## Exercise goal
Everything from the line with "Open Scope string_scope." down to the last line of the material below must be written out exactly. Leave out all other lines.

## Source material
(** C4, as the code has it.  The record a failed fetch appends to the
    error queue has the entries [url], [timestamp] and [error], and [error]
    carries the rendering of the type and the message of the exception
    that was raised, by the request or by the decoding.  It has an entry
    [duration] exactly when the remote side had answered, so that the
    failure is one of decoding the body; the record of a failed request
    has none. *)
Theorem failure_record_fields session url regex timeout env (q : queues)
    (r : gmap string pyval) :
  (fetch_page_data session url regex timeout env q).1 = append_error q r ->
  r !! "url" = Some (VStr url) /\
  r !! "timestamp" = Some (VDatetime (now_start env)) /\
  (exists error v,
     (net env url true (request_timeout session (Some timeout)) = inl error \/
      exists response,
        net env url true (request_timeout session (Some timeout))
          = inr response /\
        parse_web_page regex (content response) = inl error) /\
     r !! "error" = Some v /\
     carries v (type_repr error +:+ "--" +:+ exn_msg error)) /\
  (is_Some (r !! "duration") <->
   exists response,
     net env url true (request_timeout session (Some timeout)) = inr response)
  /\
  (forall error,
     net env url true (request_timeout session (Some timeout)) = inl error ->
     r !! "duration" = None).
Proof.
  intros Hq.
  apply fetch_failure_inv in Hq
    as [(error & Hn & ->) | (response & error & Hn & Hp & ->)];
    (split; [reflexivity|]); (split; [reflexivity|]); split.
  - exists error. eexists. split; [left; exact Hn|]. split.
    + apply failed_record_error.
    + right. reflexivity.
  - split; [|intros error' _; reflexivity]. split.
    + intros [v Hv]. discriminate.
    + intros [response Hr]. congruence.
  - exists error. eexists. split; [right; eauto|]. split.
    + apply failed_record_error.
    + right. reflexivity.
  - split; [|intros error' Hn'; congruence]. split; [eauto|].
    intros _. eexists. reflexivity.
Qed.
(** * Matrix media download client (extensions/matrix/src/matrix/client/download.ts)

    A shallow embedding of the HTTP/2 download path of the Matrix plugin:
    [parseMXCUrl], [getMediaEndpointPrefix], [getSharedAgent],
    [releaseDownloadAgent], [sleep] and [downloadContent_v2].

    Conventions of the embedding.
    - A JavaScript string is a [string] of 8-bit characters; [toLowerCase]
      acts on the ASCII letters (no other code unit lower-cases to one of the
      characters of the scheme prefix).  On such strings
      [encodeURIComponent] does not throw: its [URIError] needs a lone
      surrogate.
    - A value of type [string | null | undefined] is an [option string].
    - A thrown [Error] is its [message].
    - [maxRetries] is a JavaScript number, a [JsNumber]: a finite number
      by its exact value, or [NaN].  An integer is read as the number it is.
      [timeoutMs], status codes and the reference count are integers ([Z]).
    - The two module-level variables form the [ModuleState]; effects on the
      outside world (log lines, fetches, sleeps, pool construction and
      closing, pooled requests) are recorded, in program order, in the list
      of [Event]s every computation returns.
    - What the platform and the network answer ([URL], [encodeURIComponent],
      [fetch], [Pool.request], the decoding of a body as text) is a
      parameter, the [Platform]. *)

From Stdlib Require Import String Ascii List ZArith QArith Qround Lia Bool DecimalString.
Import ListNotations.

Close Scope Q_scope.
Open Scope string_scope.
Open Scope Z_scope.

(** ** JavaScript string and array primitives used by the module *)

Module Js.

Definition lower_ascii (c : ascii) : ascii :=
  let n := N_of_ascii c in
  if ((65 <=? n) && (n <=? 90))%N then ascii_of_N (n + 32) else c.

Fixpoint toLowerCase (s : string) : string :=
  match s with
  | EmptyString => EmptyString
  | String c s' => String (lower_ascii c) (toLowerCase s')
  end.

Fixpoint startsWith (p s : string) : bool :=
  match p, s with
  | EmptyString, _ => true
  | String _ _, EmptyString => false
  | String a p', String b s' => Ascii.eqb a b && startsWith p' s'
  end.

(** [s.slice(n)] for [0 <= n]. *)
Fixpoint slice (n : nat) (s : string) : string :=
  match n, s with
  | O, _ => s
  | S _, EmptyString => EmptyString
  | S n', String _ s' => slice n' s'
  end.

## Result
Open Scope string_scope.
Open Scope Z_scope.

(** ** JavaScript string and array primitives used by the module *)

Module Js.

Definition lower_ascii (c : ascii) : ascii :=
  let n := N_of_ascii c in
  if ((65 <=? n) && (n <=? 90))%N then ascii_of_N (n + 32) else c.

Fixpoint toLowerCase (s : string) : string :=
  match s with
  | EmptyString => EmptyString
  | String c s' => String (lower_ascii c) (toLowerCase s')
  end.

Fixpoint startsWith (p s : string) : bool :=
  match p, s with
  | EmptyString, _ => true
  | String _ _, EmptyString => false
  | String a p', String b s' => Ascii.eqb a b && startsWith p' s'
  end.

(** [s.slice(n)] for [0 <= n]. *)
Fixpoint slice (n : nat) (s : string) : string :=
  match n, s with
  | O, _ => s
  | S _, EmptyString => EmptyString
  | S n', String _ s' => slice n' s'
  end.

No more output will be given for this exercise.